SUPPLIED DATA Start Marker
Lemma pow2_log2 m : 0 < m → 2 ^ Z.log2 m ≤ m < 2 * 2 ^ Z.log2 m.
Proof. intros Hm. pose proof (Z.log2_spec m Hm). rewrite Z.pow_succ_r in *; [lia|]. apply Z.log2_nonneg. Qed.

(** [q], the mantissa of [m * 2 ^ e] at its last bit, without rounding. *)
Lemma representable_canonical m e :
  representable f m e → 0 < m →
  let E := last_exp f m e in
  let q := round_ne m (E - e) in
  canonical q E ∧ q * 2 ^ Z.max 0 (E - e) = m * 2 ^ Z.max 0 (e - E).
Proof.
  intros (_ & Hd & Hinf) Hm E q. pose proof mw_pos.
  assert (q = if E - e <=? 0 then m * 2 ^ (- (E - e)) else m / 2 ^ (E - e)) as Eq.
  { unfold q. apply round_ne_exact; [lia|]. fold E in Hd. destruct Hd as [?|[?|?]]; [lia|left; lia|by right]. }
  assert (q * 2 ^ Z.max 0 (E - e) = m * 2 ^ Z.max 0 (e - E)) as Hqm.
  { rewrite Eq. destruct (Z.leb_spec (E - e) 0).
    - rewrite (Z.max_l 0 (E - e)), (Z.max_r 0 (e - E)) by lia. rewrite Z.pow_0_r, Z.mul_1_r.
      do 2 f_equal. lia.
    - rewrite (Z.max_r 0 (E - e)), (Z.max_l 0 (e - E)) by lia. rewrite Z.pow_0_r, Z.mul_1_r.
      assert (2 ^ (E - e) ≠ 0) by (apply Z.pow_nonzero; lia).
      fold E in Hd. destruct Hd as [?|[?|Hd]]; [lia..|]. apply Z.mod_divide in Hd; [|done].
      rewrite Z.mul_comm. symmetry. by apply Z.div_exact. }
  split; [|done]. unfold encode_mag in Hinf. rewrite (proj2 (Z.eqb_neq m 0)) in Hinf by lia.
  cbv zeta in Hinf. fold E in Hinf. fold q in Hinf.
  pose proof (pow2_log2 m Hm) as Hlog. pose proof (Z.log2_nonneg m) as Hl0.
  set (a := Z.max 0 (E - e)) in *. set (b := Z.max 0 (e - E)) in *.
  assert (0 < 2 ^ a) by (apply Z.pow_pos_nonneg; lia).
  assert (0 < 2 ^ b) by (apply Z.pow_pos_nonneg; lia).
  assert (0 < 2 ^ mw f) by (apply Z.pow_pos_nonneg; lia).
  assert (e + Z.log2 m - mw f ≤ E ∧ emin f ≤ E ∧ (E = emin f ∨ E = e + Z.log2 m - mw f)) as (HE1 & HE2 & HE3)
    by (unfold E, last_exp; lia).
  split; [split|split; [|split]].
  - apply (Z.mul_le_mono_pos_r _ _ (2 ^ a)); [done|]. rewrite Hqm. nia.
  - apply (Z.mul_lt_mono_pos_r (2 ^ a)); [lia|]. rewrite Hqm, <- Z.pow_add_r by lia.
    apply (Z.lt_le_trans _ (2 ^ (Z.log2 m + 1) * 2 ^ b)).
    + apply Z.mul_lt_mono_pos_r; [lia|]. rewrite Z.pow_add_r by lia. lia.
    + rewrite <- Z.pow_add_r by lia. apply Z.pow_le_mono_r; lia.
  - done.
  - destruct HE3 as [|HE3]; [by left|right]. apply (Z.mul_le_mono_pos_r _ _ (2 ^ a)); [lia|].
    rewrite Hqm, <- Z.pow_add_r by lia. apply (Z.le_trans _ (2 ^ Z.log2 m * 2 ^ b)).
    + rewrite <- Z.pow_add_r by lia. apply Z.pow_le_mono_r; lia.
    + apply Z.mul_le_mono_nonneg_r; lia.
  - lia.
Qed.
SUPPLIED DATA End Marker
EXERCISE GOAL: Using the entries above, find all lines with "Hinf". Copy them.

PROBLEM SOLUTION:
  intros (_ & Hd & Hinf) Hm E q. pose proof mw_pos.
  split; [|done]. unfold encode_mag in Hinf. rewrite (proj2 (Z.eqb_neq m 0)) in Hinf by lia.
  cbv zeta in Hinf. fold E in Hinf. fold q in Hinf.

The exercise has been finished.